我欣喜地转过身,一见是爹便扑了上去。恍惚朦胧间似乎见爹的背后还跟着一个蛇精样貌的女子。
“这两年可苦着你了!听闻你又回了白家,他们待你好不好?”爹的眼中溢满热泪,却拼命抑制住。
“我好着哩!”我强颜欢笑,生生吞下眼泪。
“你莫敷衍我。要说这现如今的人情世故,我还是半懂得的。钱就是天。没钱没势,想必你也遭了不少冷眼。”
“你也莫怪你爹。”爹身后那一个女人娇嗔道,“几次托人稍东西给你,可偏偏有人都给拦下了。听说是那一个管家的,叫陶小桃,很不知天高地厚。”她说话的语气多少有些夸张,一如她描过的眉,浓墨重彩。不知为何,我打心里地生发出对这个女人的反感,也许是出于本能罢。
“噢,对了,忘跟你介绍了。这是你继母,姓孟。没跟你说是我的错。因而就算你不认她,我也不勉强。”爹很豁达道。
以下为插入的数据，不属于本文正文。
(** ** Reading a message *)

(** the loops of [load_datas] and [load_longs]: the object, the buffer, the
    number of elements and whether every one was stored *)
Fixpoint load_elems (fuel : nat) (cell : bytes -> Z -> Z -> outcome bytes) (m : bytes) (b : buf_t) (curr len count : Z) :
    outcome (bytes * buf_t * Z * bool) :=
  match fuel with
  | O => OutOfFuel
  | S fuel =>
      if 0 <? len then
        '(m, r, curr, len) ← netstring_next m curr len;
        match r with
        | inr _ => Ret (m, b, count, false)
        | inl (elem, elemlen) =>
            c ← cell m elem elemlen;
            '(b, ret) ← buf_adata alloc_ok b c;
            if ret <? 0 then Ret (m, b, count, false)
            else load_elems fuel cell m b curr len (count + 1)
        end
      else Ret (m, b, count, true)
  end.

(** a [struct ycl_data] with the length and the pointer; a [long] *)
Definition data_cell (m : bytes) (elem elemlen : Z) : outcome bytes := Ret (le64 elemlen ++ le64 elem).
Definition long_cell (m : bytes) (elem elemlen : Z) : outcome bytes := l ← s2l (S (length m)) m elem 0; Ret (le64 l).

(** [*outoffset] and [*nelems], or [None] for [YCL_ERR] *)
Definition load_array (cell : bytes -> Z -> Z -> outcome bytes) (m : bytes) (b : buf_t) (curr len : Z) : outcome (bytes * buf_t * option (Z * Z)) :=
  '(b, ret) ← buf_align alloc_ok b;
  if ret <? 0 then Ret (m, b, None)
  else
    let offset := Buf.len b in
    '(m, b, count, ok) ← load_elems (S (Z.to_nat len)) cell m b curr len 0;
    Ret (m, b, if (ok : bool) then Some (offset, count) else None).

Definition load_datas (m : bytes) (b : buf_t) (curr len : Z) : outcome (bytes * buf_t * option (Z * Z)) := load_array data_cell m b curr len.
Definition load_longs (m : bytes) (b : buf_t) (curr len : Z) : outcome (bytes * buf_t * option (Z * Z)) := load_array long_cell m b curr len.

(** the members so far, [mbuf] and [pairoff] *)
Definition parse_state : Type := list parsed * buf_t * Z.

Definition array_member (array : Z -> Z -> parsed) (a : bytes * buf_t * option (Z * Z)) : bytes * buf_t * option parsed :=
  (a.1, match a.2 with Some (off, n) => Some (array off n) | None => None end).

Definition parse_member (m : bytes) (pair : netstring_pair) (f : yclgen_field) (b : buf_t) : outcome (bytes * buf_t * option parsed) :=
  match typ f with
  | FT_DATAARR => a ← load_datas m b (value pair) (valuelen pair); Ret (array_member PDataArr a)
  | FT_LONGARR => a ← load_longs m b (value pair) (valuelen pair); Ret (array_member PLongArr a)
  | FT_DATA => Ret (m, b, Some (PData (Some (value pair)) (valuelen pair)))
  | FT_LONG => l ← s2l (S (length m)) m (value pair) 0; Ret (m, b, Some (PLong l))
  end.
Lemma turns_inv a w fuel sigs : forall s last, reachable a w s last -> inv s [] ->
  turns svc body load fuel s last sigs = OutOfFuel \/ (turns svc body load fuel s last sigs = OutOfBounds /\ overruns a w fuel) \/
  exists s' e, turns svc body load fuel s last sigs = Ret (s', e) /\ inv s' [].
Proof.
  induction sigs as [|sig sigs IH]; intros s last Hr Hi; cbn [turns]; [right; right; by exists s, Again|].
  destruct (turn_inv fuel s last sig Hi) as [[-> Ho]|[_ [->|(s1 & l1 & e & E & Hi1)]]]; [right; left|by left|].
  - split; [done|]. by exists s, last, sig.
  - rewrite E. cbn [mbind outcome_mbind]. destruct e; [|right; right; by eexists _, _]. apply IH; [by eapply reach_turn|done].
Qed.

Lemma cleanup_loop_inv fuel n : forall s i, inv s [] -> 0 <= i -> i + Z.of_nat n <= nfds svc ->
  cleanup_loop svc body load n fuel s i = OutOfFuel \/ exists s', cleanup_loop svc body load n fuel s i = Ret s' /\ inv s' [].
Proof.
  induction n as [|n IH]; intros s i Hi H0 Hn; cbn [cleanup_loop]; [right; by exists s|].
  assert (Hs : served s (if (bool_decide (i ∈ rfds s) || bool_decide (i ∈ wfds s)) && negb (i =? cmdfd svc) then run svc body load fuel s [Do (RemoveClient i)] else Ret s)).
  { destruct (_ && _) eqn:E; [|by apply served_refl]. apply andb_prop in E as [E Hne]. zbool. apply run_served; [done| |by split]. exists i. split; [done|]. left.
    assert (Hx : i ∈ rfds s ∪ wfds s) by (apply orb_prop in E as [E%bool_decide_eq_true|E%bool_decide_eq_true]; apply elem_of_union; auto).
    destruct (i_sets _ _ Hi i Hx) as [?|[?|[]%not_elem_of_nil]]; [done|by apply live_touched]. }
  destruct Hs as [->|(s1 & -> & Hi1 & _)]; [by left|]. cbn [mbind outcome_mbind]. destruct (client_in s1 i Hi1 ltac:(lia)) as (c & Hc). rewrite Hc. cbn [mbind outcome_mbind].
  pose proof (i_clients _ _ Hi1 i c Hc) as Hci.
  assert (Hs : served s1 match on_finalize c with Some h => run svc body load fuel s1 [Call (App h) i] | None => Ret s1 end).
  { destruct (on_finalize c) as [h|] eqn:E; [|by apply served_refl]. apply run_served; [done| |by split]. split.
    - left. exists c. split; [done|]. apply (ci_fresh _ _ _ Hci). right. by rewrite E.
    - by apply (ci_done _ _ _ Hci). }
  destruct Hs as [->|(s2 & -> & Hi2 & _)]; [by left|]. cbn [mbind outcome_mbind]. apply IH; [done|lia|lia].
Qed.
(* ===== verification/StoreConfined.v ===== *)
(** * The files of a store (src/apps/stored/store.c)

    Whatever a client sends, the daemon works on the files of stores only: on
    paths of the forms of [confined].  The theorem is about every property of
    the system that operations on such paths keep. *)

From stdpp Require Import gmap.
From S2P Require Import Prelude CLib Buf Netstring NetstringMap Io Ycl YclMsg Prng Sindex Keeps Eds EdsSafe Services Store.

(** ** Members of a message end with a terminator *)

Definition term (m : bytes) (p l : Z) : Prop := 0 <= p /\ 0 <= l /\ m !! Z.to_nat (p + l) = Some 0.

(** terminators are not overwritten *)
Definition zeros_kept (m m' : bytes) : Prop := forall i, m !! i = Some 0 -> m' !! i = Some 0.

Lemma zeros_refl m : zeros_kept m m.
Proof. by intros i Hi. Qed.

#[local] Hint Resolve zeros_refl : core.

Lemma zeros_trans m1 m2 m3 : zeros_kept m1 m2 -> zeros_kept m2 m3 -> zeros_kept m1 m3.
Proof. intros H1 H2 i Hi. by apply H2, H1. Qed.

Lemma term_kept m m' p l : zeros_kept m m' -> term m p l -> term m' p l.
Proof. intros Hz (? & ? & ?). split; [done|]. split; [done|]. by apply Hz. Qed.

Lemma wr_zero m i m' : wr m i 0 = Ret m' -> 0 <= i /\ zeros_kept m m' /\ m' !! Z.to_nat i = Some 0.
Proof.
  intros E. unfold wr in E. destruct (_ || _) eqn:Eb; [done|]. apply orb_false_elim in Eb as [H0 Hl]. zbool. injection E as <-. split; [lia|]. split.
  - intros k Hk. destruct (decide (k = Z.to_nat i)) as [->|]; [apply list_lookup_insert_eq; lia|by rewrite list_lookup_insert_ne].
  - apply list_lookup_insert_eq. lia.
Qed.
(** C7: a handler leaves at most as many jobs running as there are slots, or as
    were running before, unless a client asks to start one at once, which is
    started whether or not a slot is free. *)
Theorem kng_slots h fd s w s' w' cmds :
  kng_body (LR := LR) alloc_ok fuel h fd s w = Ret (s', w', cmds) ->
  nslots (kngq s') = nslots (kngq s) /\
  (nrunning (kngq s') <= Z.max (nslots (kngq s)) (nrunning (kngq s)) \/ h = on_readreq /\ asks_start s w fd /\ nrunning (kngq s') <= nrunning (kngq s) + 1).
Proof.
  intros E. assert (Hf : forall r, r = Ret (s', w', cmds) -> yields (fits s) r -> nslots (kngq s') = nslots (kngq s) /\ nrunning (kngq s') <= Z.max (nslots (kngq s)) (nrunning (kngq s))).
  { intros r Er Hr. exact (Hr _ Er). }
  destruct h as [| | |p st|]; cbn [kng_body] in E.
  - destruct (Hf _ E) as [? ?]; [|by auto]. unfold do_on_readable. cbv zeta. destruct (flag_set _ KNGFL_HASMSGBUF); [|destruct (ycl_msg_init alloc_ok)]; apply yields_ret; split; cbn; lia.
  - unfold do_readreq in E. destruct (ycl_recvmsg _ _ _ _ _) as [[[w1 msg] ret]| |] eqn:Er; cbn [mbind outcome_mbind] in E; [|done..]. cbv zeta in E.
    destruct (ret =? YCL_AGAIN); [injection E as <- <- <-; cbn; split; [done|left; lia]|]. destruct (Z.eqb_spec ret YCL_OK) as [->|]; cbn [negb] in E; [|injection E as <- <- <-; cbn; split; [done|left; lia]].
    destruct (ycl_msg_parse _ _ _) as [[[msg1 r] ret1]| |] eqn:Ep; cbn [mbind outcome_mbind] in E; [|done..].
    destruct (Z.eqb_spec ret1 YCL_OK) as [->|]; cbn [negb] in E.
    2: { destruct (Hf _ E) as [? ?]; [|by auto]. by apply write_fits. }
    set (s1 := set_cli _ fd _) in E. assert (H1 : kngq s1 = kngq s) by done. destruct (handle_req_fits s1 w1 fd (request (Buf.data (Ycl.buf msg1)) r)) as [Hs|Hr].
    + destruct (handle_req_starts s1 w1 fd _ Hs _ E) as [H2 H3]. rewrite H1 in *. split; [done|right]. split; [done|]. split; [|done]. by exists w1, msg, msg1, r.
    + destruct (Hr _ E) as [H2 H3]. rewrite H1 in *. by auto.
  - injection E as <- <- <-. split; [done|left; cbn; lia].
  - unfold do_reaped_child in E. destruct (jobs_remove (jobs s) p) as [[js ret]| |]; cbn [mbind outcome_mbind] in E; [|done..]. cbv zeta in E.
    set (s1 := if ret =? 0 then _ else _) in E. assert (H1 : nslots (kngq s1) = nslots (kngq s) /\ nrunning (kngq s1) <= nrunning (kngq s)) by (unfold s1; destruct (ret =? 0); cbn; lia).
    destruct (dispatch alloc_ok fuel s1 w) as [[s2 w2]| |] eqn:Ed; cbn [mbind outcome_mbind] in E; [|done..]. injection E as <- <- <-.
    destruct (dispatch_fits s1 w _ Ed) as [H2 H3]. cbn [fst] in *. split; [lia|left; lia].
  - unfold do_tick in E. destruct (jobs_check_times w (jobs s)) as [w1 js]. injection E as <- <- <-. split; [done|left; cbn; lia].
Qed.

(** A client that asks for the status of a job with a name of one or two
    characters, which is not running, ends the daemon: an assertion on the
    length of the name fails. *)
Theorem kng_short_id_aborts s w fd name len_ ty t :
  cstring name -> 0 < zlen name <= 2 -> jobs_find_by_id (jobs s) name = None -> Buf.len (respbuf (KNG_CLI s fd)) = 0 ->
  handle_status alloc_ok s w fd (Req (name ++ [0]) t len_ (Some 0, zlen name) (None, 0) ty) = OutOfBounds.
Proof.
  intros Hc Hl Hj Hb. unfold handle_status, append_job_statuses, str_map_field. cbn [id fst snd mem].
  assert (Hn : Forall (fun c => c <> 0) name) by (eapply Forall_impl; [exact Hc|]; cbn; intros; lia).
  assert (E : forall q w, append_job_status alloc_ok (jobs s) (name ++ [0]) (0 + 0) (zlen name - 0) (respbuf (KNG_CLI s fd), q, w) = OutOfBounds).
  { intros q w'. unfold append_job_status. rewrite Hb. cbn [Z.ltb Z.compare mbind outcome_mbind]. change (0 + 0) with (zlen (@nil Z)). rewrite (cstr_at_mid [] name [] Hn : cstr_at (name ++ [0]) (zlen (@nil Z)) = Ret name).
    cbn [mbind outcome_mbind]. rewrite Hj. unfold kngq_contains, link_paths, kngq_mklinkdirpath. by rewrite (proj2 (Z.ltb_ge 2 (zlen name))) by lia. }
  assert (H0 : forall c, c <> 0 -> in_set [0] c = false) by (intros c Hne; unfold in_set, CLib.mem; cbn; by rewrite (proj2 (Z.eqb_neq c 0))).
  destruct name as [|a [|b [|]]]; [by unfold zlen in Hl; cbn in Hl; lia| | |by unfold zlen in Hl; cbn in Hl; lia].
  - apply Forall_cons in Hn as [Ha _]. change (Z.to_nat (zlen [a])) with 1%nat. cbn [field_loop]. change (rd ([a] ++ [0]) (0 + 0)) with (Ret a). cbn [mbind outcome_mbind].
    rewrite (H0 a Ha). cbn [mbind outcome_mbind]. change (true && (0 <? zlen [a])) with true. cbv iota. by rewrite E.
  - apply Forall_cons in Hn as [Ha Hn]. apply Forall_cons in Hn as [Hb' _]. change (Z.to_nat (zlen [a; b])) with 2%nat. cbn [field_loop].
    change (rd ([a; b] ++ [0]) (0 + 0)) with (Ret a). change (rd ([a; b] ++ [0]) (0 + (0 + 1))) with (Ret b). cbn [mbind outcome_mbind].
    rewrite (H0 a Ha). cbn [mbind outcome_mbind]. rewrite (H0 b Hb'). cbn [mbind outcome_mbind]. change (true && (0 <? zlen [a; b])) with true. cbv iota. by rewrite E.
Qed.
End Slots.

(** ** A job that takes too long *)

(** what is read, the signals and whether they were sent to a child, the
    children, the next pid, what was executed, what [select] returns, the time
    and the children that end *)
Record office : Type := Office {
  reads : list bytes;
  log : list (Z * Z * bool);
  kids : gset Z;
  next_pid : Z;
  progs : list bytes;
  readies : list (gset Z);
  time : Z;
  ended : list Z;
}.

Definition later (w : office) (t : Z) : office := Office (reads w) (log w) (kids w) (next_pid w) (progs w) (readies w) (time w + t) (ended w).

#[export] Instance office_sys : Sys office := {|
  read w fd n := match reads w with bs :: l => (Office l (log w) (kids w) (next_pid w) (progs w) (readies w) (time w) (ended w), inl bs) | [] => (w, inr EAGAIN) end;
  write w fd bs := (w, inl (zlen bs));
  writev w fd bss := (w, inl (zlen (concat bss)));
  poll_in w fd := (w, true);
  poll_out w fd := (w, true);
  close w fd := (w, true);
  accept w fd := (w, inl 4);
  socket w := (w, Some 3);
  connect w fd p := (w, true);
  bind w fd p := (w, true);
  listen w fd := (w, true);
  unlink w p := w;
  chmod w p m := w;
  sendmsg w fd m f := (w, inl ());
  recvmsg w fd := (w, inl (0, Some 9));
  fcntl w fd c a := (w, 0);
|}.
“爹看上的人,一准是知性的。我没啥理由认不认的,都是命中注定。”我没了脾气,只很随性地道。
“米儿一看便知是兼收并蓄的女孩子。”那女人半谄媚道。可看起来她也不大,不过二十七、八的年纪。这个年纪嫁给我爹,倘若说是真爱,你会信么?反正我是不信。我宁愿相信,是飘摇出的铜臭味儿把她吸引了来,服侍在爹的左右。“来,快尝尝前几日从国外带回来的车厘子。”说罢便端起那一盏先前引起我注意的果子。
“这果子叫车厘子?”我半信半疑地咀嚼这个新奇的名字。
“是。它甘甜微酸,既可以鲜食,也可以腌制。我和你爹瞅着模样也怪可人的,便端来待客。”她半解释道。脸上擦的白白的脂粉似曾相识,可一时却又想不起来了。
我殊不知,这一时的想不起带给我的,竟是一段长久的斗争。让我能时不时地跟人提起,“那年冬天,我后娘送给我车厘子。”
不是说这有多么让我怀念,而是说这有多么让我悔恨。跟我悔恨其它的世故一样,令我扼腕叹息。